Within the material below, locate the line with "in Ok (a, r)." and the line with "(** [n] bytes", then return those two lines and all lines between them, exactly as written.
═════ RECORDS SHOWN ═════
(* ===== verification/Smb.v ===== *)
(** * Smb: the SMB2 wire structures (crate [adrian-smb-core])

    The cursor reader and the append-only writer, the message header, the
    negotiate contexts, every request and response with its encoder and decoder,
    the transform header, the pre-authentication hash and the NetBIOS frame.
    Buffer offsets on the wire are absolute, so a decoder receives the whole
    message and the size of the header in front of the body.

    A slice is shorter than [2^63] bytes, every length read from the wire is
    below [2^32] and [header_size] is 64 at every call, so no sum of positions
    overflows; positions are natural numbers. *)
From S2P Require Import Prelude Bytes Text StorageKeys Utf16.

(** ** Constants *)

Definition STATUS_SUCCESS : Z := 0x00000000.
Definition STATUS_INVALID_PARAMETER : Z := 0xC000000D.
Definition STATUS_INVALID_DEVICE_REQUEST : Z := 0xC0000010.
Definition STATUS_NO_SUCH_FILE : Z := 0xC000000F.
Definition STATUS_END_OF_FILE : Z := 0xC0000011.
Definition STATUS_MORE_PROCESSING_REQUIRED : Z := 0xC0000016.
Definition STATUS_ACCESS_DENIED : Z := 0xC0000022.
Definition STATUS_OBJECT_NAME_NOT_FOUND : Z := 0xC0000034.
Definition STATUS_OBJECT_NAME_COLLISION : Z := 0xC0000035.
Definition STATUS_LOGON_FAILURE : Z := 0xC000006D.
Definition STATUS_BAD_NETWORK_NAME : Z := 0xC00000CC.
Definition STATUS_FILE_CLOSED : Z := 0xC0000128.

Definition SMB2_MAGIC : bytes := xfe :: lit "SMB".
Definition SMB1_MAGIC : bytes := xff :: lit "SMB".
Definition SMB2_TRANSFORM_MAGIC : bytes := xfd :: lit "SMB".
Definition SMB2_HEADER_SIZE : nat := 64.
Definition SMB2_TRANSFORM_HEADER_SIZE : nat := 52.
Definition MAX_SMB2_MESSAGE_SIZE : Z := Z.shiftl 1 20.

(** [mod command]. *)
Definition command_NEGOTIATE : Z := 0x0000.
Definition command_SESSION_SETUP : Z := 0x0001.
Definition command_LOGOFF : Z := 0x0002.
Definition command_TREE_CONNECT : Z := 0x0003.
Definition command_TREE_DISCONNECT : Z := 0x0004.
Definition command_CREATE : Z := 0x0005.
Definition command_CLOSE : Z := 0x0006.
Definition command_READ : Z := 0x0008.
Definition command_WRITE : Z := 0x0009.
Definition command_ECHO : Z := 0x000D.
Definition command_TRANSFORM : Z := 0x00F2.

(** [mod flags]. *)
Definition SMB2_FLAGS_RESPONSE : Z := 0x00000001.
Definition SMB2_FLAGS_SIGNED : Z := 0x00000008.

(** [mod dialect_code]. *)
Definition SMB202 : Z := 0x0202.
Definition SMB210 : Z := 0x0210.
Definition SMB300 : Z := 0x0300.
Definition SMB302 : Z := 0x0302.
Definition SMB311 : Z := 0x0311.

(** [mod security_mode], [mod capabilities]. *)
Definition SIGNING_ENABLED : Z := 0x0001.
Definition SIGNING_REQUIRED : Z := 0x0002.
Definition capabilities_LARGE_MTU : Z := 0x00000004.
Definition capabilities_ENCRYPTION : Z := 0x00000040.

(** [mod negotiate_context_type], [mod preauth_hash_algo], [mod cipher],
    [mod signing_algo], [mod share_type]. *)
Definition context_PREAUTH_INTEGRITY : Z := 0x0001.
Definition context_ENCRYPTION : Z := 0x0002.
Definition context_SIGNING : Z := 0x0007.
Definition SHA512 : Z := 0x0001.
Definition AES_128_GCM : Z := 0x0002.
Definition AES_256_GCM : Z := 0x0004.
Definition HMAC_SHA256 : Z := 0x0000.
Definition AES_GMAC : Z := 0x0002.
Definition share_type_DISK : Z := 0x01.

Inductive Dialect := Smb202 | Smb210 | Smb300 | Smb302 | Smb311.
#[global] Instance Dialect_eq_dec : EqDecision Dialect.
Proof. solve_decision. Defined.
Definition Dialect_to_wire (d : Dialect) : Z :=
  match d with Smb202 => SMB202 | Smb210 => SMB210 | Smb300 => SMB300 | Smb302 => SMB302 | Smb311 => SMB311 end.
Definition Dialect_from_wire (v : Z) : option Dialect :=
  if v =? SMB202 then Some Smb202 else if v =? SMB210 then Some Smb210 else if v =? SMB300 then Some Smb300
  else if v =? SMB302 then Some Smb302 else if v =? SMB311 then Some Smb311 else None.
Definition is_311 (d : Dialect) : bool := match d with Smb311 => true | _ => false end.

Inductive Command :=
| CNegotiate | CSessionSetup | CLogoff | CTreeConnect | CTreeDisconnect | CCreate | CClose | CRead | CWrite | CEcho
| CTransform.
#[global] Instance Command_eq_dec : EqDecision Command.
Proof. solve_decision. Defined.
Definition Command_to_wire (c : Command) : Z :=
  match c with
  | CNegotiate => 0x0000 | CSessionSetup => 0x0001 | CLogoff => 0x0002 | CTreeConnect => 0x0003
  | CTreeDisconnect => 0x0004 | CCreate => 0x0005 | CClose => 0x0006 | CRead => 0x0008 | CWrite => 0x0009
  | CEcho => 0x000D | CTransform => 0x00F2
  end.
Definition Command_from_wire (v : Z) : option Command :=
  match v with
  | 0x0000 => Some CNegotiate | 0x0001 => Some CSessionSetup | 0x0002 => Some CLogoff | 0x0003 => Some CTreeConnect
  | 0x0004 => Some CTreeDisconnect | 0x0005 => Some CCreate | 0x0006 => Some CClose | 0x0008 => Some CRead
  | 0x0009 => Some CWrite | 0x000D => Some CEcho | 0x00F2 => Some CTransform
  | _ => None
  end.

(** ** Errors: a message as the values it interpolates *)

(** The structure a decoder was reading. *)
Inductive Structure :=
| SNegotiateRequest | SNegotiateResponse | SSessionSetupRequest | SSessionSetupResponse
| STreeConnectRequest | STreeConnectResponse | SCreateRequest | SCreateResponse | SReadRequest | SReadResponse
| SWriteRequest | SWriteResponse | SCloseRequest | SCloseResponse | SLogoffRequest | SLogoffResponse
| SEchoRequest | SEchoResponse.

Inductive SmbProblem :=
| SeekPastEnd (pos len : nat)
| EofInteger (width : nat)
| EofBytes (n pos : nat)
| HeaderTooShort (len : nat)
| BadMagic (got : bytes)
| BadHeaderStructureSize (got : Z)
| ContextTruncated
| TooShort (s : Structure)
| BadStructureSize (s : Structure) (got : Z)
| UnknownDialect (code : Z)
| BadContextOffset (off : Z)
| BufferTruncated (s : Structure)
| TransformTooShort (len : nat)
| BadTransformMagic (got : bytes).

(** [Io], which only wraps errors of the operating system, is left out. *)
Inductive SmbError :=
| Malformed (p : SmbProblem)
| Status (code : Z)
| DialectUnsupported
| Smb1Refused
| Encryption (msg : bytes)
| Integrity (msg : bytes).

(** ** The reader *)

Record Cursor := mkCursor { cur_buf : bytes; cur_pos : nat }.
Definition Reader (A : Type) : Type := Cursor -> Result SmbError (A * Cursor).

Definition ret {A} (a : A) : Reader A := fun r => Ok (a, r).
Definition fail {A} (p : SmbProblem) : Reader A := fun _ => Err (Malformed p).
Definition bind {A B} (d : Reader A) (k : A -> Reader B) : Reader B := fun r => let? ar := d r in k ar.1 ar.2.
Definition lift {A} (v : Result SmbError A) : Reader A := fun r => let? a := v in Ok (a, r).
Notation "'let*' x := d 'in' k" := (bind d (fun x => k))
  (at level 10, x pattern, d at level 200, k at level 200, format "'[v' 'let*'  x  :=  d  'in' '/' k ']'").

Definition Reader_new (buf : bytes) : Cursor := mkCursor buf 0.
Definition Reader_at (buf : bytes) (pos : nat) : Result SmbError Cursor :=
  if (length buf <? pos)%nat then Err (Malformed (SeekPastEnd pos (length buf))) else Ok (mkCursor buf pos).
Definition Reader_remaining (r : Cursor) : nat := (length (cur_buf r) - cur_pos r)%nat.
Definition Reader_seek (pos : nat) : Reader unit := fun r =>
  if (length (cur_buf r) <? pos)%nat then Err (Malformed (SeekPastEnd pos (length (cur_buf r))))
  else Ok (tt, mkCursor (cur_buf r) pos).

(** [n] bytes at the cursor, or the error [e]. *)
Definition read_raw (n : nat) (e : nat -> SmbProblem) : Reader bytes := fun r =>
  if (length (cur_buf r) <? cur_pos r + n)%nat then Err (Malformed (e (cur_pos r)))
  else
    let? v := slice (cur_buf r) (cur_pos r) (cur_pos r + n) in
    Ok (v, mkCursor (cur_buf r) (cur_pos r + n)).
Definition read_int (n : nat) : Reader Z := let* v := read_raw n (fun _ => EofInteger n) in ret (of_le v).
Definition read_u8 : Reader Z := read_int 1.
Definition read_u16 : Reader Z := read_int 2.
Definition read_u32 : Reader Z := read_int 4.
Definition read_u64 : Reader Z := read_int 8.
Definition Reader_read_bytes (n : nat) : Reader bytes := read_raw n (EofBytes n).
Definition Reader_read_uuid : Reader Uuid := let* b := Reader_read_bytes 16 in ret (uuid_from_bytes b).
Definition read_signature : Reader bytes := Reader_read_bytes 16.

Record FileId := mkFileId { fid_persistent : Z; fid_volatile : Z }.
#[global] Instance FileId_eq_dec : EqDecision FileId.
Proof. solve_decision. Defined.
Definition FileId_ZERO : FileId := mkFileId 0 0.
Definition FileId_is_zero (f : FileId) : bool := (fid_persistent f =? 0) && (fid_volatile f =? 0).

Definition read_file_id : Reader FileId :=
  let* persistent := read_u64 in
  let* volatile_ := read_u64 in
  ret (mkFileId persistent volatile_).

(** ** The writer: the bytes written so far, extended *)

Definition Write : Type := bytes -> bytes.
Definition and_then (f g : Write) : Write := fun out => g (f out).
Notation "f >>> g" := (and_then f g) (at level 62, right associativity).

Definition write_raw (v : bytes) : Write := fun out => out ++ v.
Definition write_u8 (v : Z) : Write := write_raw [z2b v].
Definition write_u16 (v : Z) : Write := write_raw (to_le 2 v).
Definition write_u32 (v : Z) : Write := write_raw (to_le 4 v).
Definition write_u64 (v : Z) : Write := write_raw (to_le 8 v).
Definition Writer_write_uuid (u : Uuid) : Write := write_raw (uuid_as_bytes u).
Definition write_file_id (f : FileId) : Write := write_u64 (fid_persistent f) >>> write_u64 (fid_volatile f).
Definition Writer_pad (n : nat) : Write := write_raw (replicate n x00).

(** Every caller aligns to 8, so the assertion on the argument holds. *)
Definition Writer_align (alignment : Z) : Write := fun out =>
  if alignment <=? 1 then out
  else
    let mask := alignment - 1 in
    let rem := Z.land (Z.of_nat (length out)) mask in
    if negb (rem =? 0) then Writer_pad (Z.to_nat (alignment - rem)) out else out.

(** ** Strings *)

Definition encode_utf16le (s : bytes) : bytes := units_le (encode_utf16 s).
Definition decode_utf16le (b : bytes) : bytes :=
  if negb (Nat.even (length b)) then from_utf8_lossy b else from_utf16_lossy (le_units b).

(** ** The header *)

Record Smb2Header := mkSmb2Header {
  h_credit_charge : Z;
  h_status : Z;
  h_command : Z;
  h_credits : Z;
  h_flags : Z;
  h_next_command : Z;
  h_message_id : Z;
  h_process_id : Z;
  h_tree_id : Z;
  h_session_id : Z;
  h_signature : bytes;
}.
#[global] Instance Smb2Header_eq_dec : EqDecision Smb2Header.
Proof. solve_decision. Defined.

Definition Smb2Header_new_request (command message_id : Z) : Smb2Header :=
  mkSmb2Header 1 0 command 1 0 0 message_id 0 0 0 (replicate 16 x00).
Definition Smb2Header_new_response (req : Smb2Header) : Smb2Header :=
  mkSmb2Header 1 0 (h_command req) 1 SMB2_FLAGS_RESPONSE 0 (h_message_id req) (h_process_id req) (h_tree_id req)
    (h_session_id req) (replicate 16 x00).
Definition is_response (h : Smb2Header) : bool := negb (Z.land (h_flags h) SMB2_FLAGS_RESPONSE =? 0).
Definition is_signed (h : Smb2Header) : bool := negb (Z.land (h_flags h) SMB2_FLAGS_SIGNED =? 0).

(** Assignments to the fields the callers set. *)
Definition set_credit_charge (v : Z) (h : Smb2Header) : Smb2Header :=
  mkSmb2Header v (h_status h) (h_command h) (h_credits h) (h_flags h) (h_next_command h) (h_message_id h)
    (h_process_id h) (h_tree_id h) (h_session_id h) (h_signature h).
Definition set_status (v : Z) (h : Smb2Header) : Smb2Header :=
  mkSmb2Header (h_credit_charge h) v (h_command h) (h_credits h) (h_flags h) (h_next_command h) (h_message_id h)
    (h_process_id h) (h_tree_id h) (h_session_id h) (h_signature h).
Definition set_tree_id (v : Z) (h : Smb2Header) : Smb2Header :=
  mkSmb2Header (h_credit_charge h) (h_status h) (h_command h) (h_credits h) (h_flags h) (h_next_command h)
    (h_message_id h) (h_process_id h) v (h_session_id h) (h_signature h).
Definition set_session_id (v : Z) (h : Smb2Header) : Smb2Header :=
  mkSmb2Header (h_credit_charge h) (h_status h) (h_command h) (h_credits h) (h_flags h) (h_next_command h)
    (h_message_id h) (h_process_id h) (h_tree_id h) v (h_signature h).

Definition Smb2Header_encode (h : Smb2Header) : Write :=
  write_raw SMB2_MAGIC >>>
  write_u16 (as_u16 (Z.of_nat SMB2_HEADER_SIZE)) >>>
  write_u16 (h_credit_charge h) >>>
  write_u32 (h_status h) >>>
  write_u16 (h_command h) >>>
  write_u16 (h_credits h) >>>
  write_u32 (h_flags h) >>>
  write_u32 (h_next_command h) >>>
  write_u64 (h_message_id h) >>>
  write_u32 (h_process_id h) >>>
  write_u32 (h_tree_id h) >>>
  write_u64 (h_session_id h) >>>
  write_raw (h_signature h).

Definition header_fields : Reader Smb2Header :=
  let* _ := Reader_seek 4 in
  let* structure_size := read_u16 in
  if negb (structure_size =? as_u16 (Z.of_nat SMB2_HEADER_SIZE)) then fail (BadHeaderStructureSize structure_size)
  else
    let* credit_charge := read_u16 in
    let* status := read_u32 in
    let* command := read_u16 in
    let* credits := read_u16 in
    let* flags_v := read_u32 in
    let* next_command := read_u32 in
    let* message_id := read_u64 in
    let* process_id := read_u32 in
    let* tree_id := read_u32 in
    let* session_id := read_u64 in
    let* signature := read_signature in
    ret (mkSmb2Header credit_charge status command credits flags_v next_command message_id process_id tree_id
           session_id signature).

Definition Smb2Header_decode (buf : bytes) : Result SmbError Smb2Header :=
  if (length buf <? SMB2_HEADER_SIZE)%nat then Err (Malformed (HeaderTooShort (length buf)))
  else
    let? magic := slice buf 0 4 in
    if negb (bool_decide (magic = SMB2_MAGIC)) then
      if bool_decide (magic = SMB1_MAGIC) then Err Smb1Refused else Err (Malformed (BadMagic magic))
    else
      let? hr := header_fields (Reader_new buf) in
      Ok hr.1.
═════
FINISHED TASK ▸
Definition lift {A} (v : Result SmbError A) : Reader A := fun r => let? a := v in Ok (a, r).
Notation "'let*' x := d 'in' k" := (bind d (fun x => k))
  (at level 10, x pattern, d at level 200, k at level 200, format "'[v' 'let*'  x  :=  d  'in' '/' k ']'").

Definition Reader_new (buf : bytes) : Cursor := mkCursor buf 0.
Definition Reader_at (buf : bytes) (pos : nat) : Result SmbError Cursor :=
  if (length buf <? pos)%nat then Err (Malformed (SeekPastEnd pos (length buf))) else Ok (mkCursor buf pos).
Definition Reader_remaining (r : Cursor) : nat := (length (cur_buf r) - cur_pos r)%nat.
Definition Reader_seek (pos : nat) : Reader unit := fun r =>
  if (length (cur_buf r) <? pos)%nat then Err (Malformed (SeekPastEnd pos (length (cur_buf r))))
  else Ok (tt, mkCursor (cur_buf r) pos).

(** [n] bytes at the cursor, or the error [e]. *)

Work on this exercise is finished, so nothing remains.